I’ve yet to meet a teen, or a 28-year-old writer spright, with a tolerance for blathering. My co-teacher (who is a more patient person and a highly trained actor) and I divided to conquer. We also talked really fast and tried to make them constantly answer questions so they wouldn’t fall asleep or yank phones out of pockets to Tweet about their lame-ass teachers. We knew they would stay awake, but what we wanted was them to care. Teens, as a rule, can’t openly care. But there are subtle hints they give you that show they do (again, not getting on their phones) and that means you’re winning.

Our second tactic for holding their interest comes from my belief, and strong support for this belief from educators and scientists, that finding a common interest breeds trust. In our breakdown of the story arc, we went through a very popular book and film that every teen in the world has read or seen: The Hunger Games. Whenever we saw interest waning, we brought it back to Katniss. Not only was I thoroughly impressed by their knowledge and understanding of the story, but by their nearly spot on evaluation of the plot based on the formula I had given them for story arc.
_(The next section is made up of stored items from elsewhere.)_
(* ===== verification/MultibootClaims.v ===== *)
(** * What the loader does with well-formed boot information

    Tags are written the way the Multiboot2 specification lays them out, each
    padded to eight bytes; the loader is proved against the list of tags. *)

From S2P Require Import Prelude Utils Memory MemoryProofs MemoryTables MemoryInit Multiboot.

(** ** The layout of tags *)

Inductive tag :=
  | TMmap (entries : list multiboot_mmap_entry)
  | TCmdline (string : list Z)
  | TOther (type : Z) (body : list Z).

Definition tag_type (t : tag) : Z :=
  match t with
  | TMmap _ => MULTIBOOT_TAG_TYPE_MMAP
  | TCmdline _ => MULTIBOOT_TAG_TYPE_CMDLINE
  | TOther type _ => type
  end.

Definition encode_entry (e : multiboot_mmap_entry) : list Z :=
  le_bytes 8 (e_addr e) ++ le_bytes 8 (e_len e) ++ le_bytes 4 (e_type e) ++ le_bytes 4 0.

Definition tag_body (t : tag) : list Z :=
  match t with
  | TMmap entries => le_bytes 4 24 ++ le_bytes 4 0 ++ concat (encode_entry <$> entries)
  | TCmdline s => s ++ [0]
  | TOther _ body => body
  end.

Definition padding (n : nat) : nat := (8 * ((n + 7) / 8) - n)%nat.

Definition encode_tag (t : tag) : list Z :=
  let body := tag_body t in
  le_bytes 4 (tag_type t) ++ le_bytes 4 (8 + Z.of_nat (length body)) ++ body ++ replicate (padding (length body)) 0.

Definition end_tag : list Z := le_bytes 4 0 ++ le_bytes 4 8.

Definition tag_ok (t : tag) : Prop :=
  Z.of_nat (length (tag_body t)) < 2 ^ 31 /\
  match t with
  | TMmap entries => Forall entry_ok entries
  | TCmdline s => (length s < 255)%nat /\ Forall (fun c => c <> 0) s
  | TOther type _ => is_uint 32 type /\ type <> 0 /\ type <> 1 /\ type <> 6
  end.

(** ** Reading fields of a concatenation *)

Lemma field_app n pre v post :
  field n (length pre) (pre ++ le_bytes n v ++ post) = Some (v mod 2 ^ (8 * Z.of_nat n)).
Proof.
  unfold field. rewrite !length_app, length_le_bytes.
  rewrite (proj2 (Nat.leb_le _ _)) by lia. unfold load_le, sub_bytes. rewrite drop_app_length.
  rewrite take_app_length' by (by rewrite length_le_bytes). by rewrite le_val_le_bytes.
Qed.

Lemma field_at n off info pre v post :
  info = pre ++ le_bytes n v ++ post -> off = length pre -> 0 <= v < 2 ^ (8 * Z.of_nat n) ->
  field n off info = Some v.
Proof. intros -> -> Hv. rewrite field_app. by rewrite Z.mod_small. Qed.

Lemma length_encode_entry e : length (encode_entry e) = 24%nat.
Proof. unfold encode_entry. by rewrite !length_app, !length_le_bytes. Qed.

Lemma length_encode_entries es : length (concat (encode_entry <$> es)) = (24 * length es)%nat.
Proof. induction es as [|e es IH]; [done|]. cbn [fmap list_fmap concat length]. rewrite length_app, length_encode_entry. rewrite IH. lia. Qed.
When discussing common character arcs, we opened it up for them to try to figure out which films or books followed which arc. And mostly, they nailed it. These exercises proved to me that they were learning, and to them that these skills could result in their own brand of awesomeness. In a story they can actually be proud of. In characters we actually might care about.

The goal of all of this was, of course, not just to gush over The Hunger Games. The goal was to lay a foundation for understanding character and story so that when they began writing their own short-films, they would have knowledge beyond instinct and personal desire to draw from.

We then put the plan into action. My co-teacher played a piece of instrumental music and the kids brainstormed what they saw, or felt, or interpreted from it. Next, we broke them into groups and played another piece of music, giving each group the task of creating a story — with a beginning, middle, and end— to the music.

They attacked the task and all managed to pull together a story — largely consisting of some kind of superhero or galactic battle at either a wedding or dance.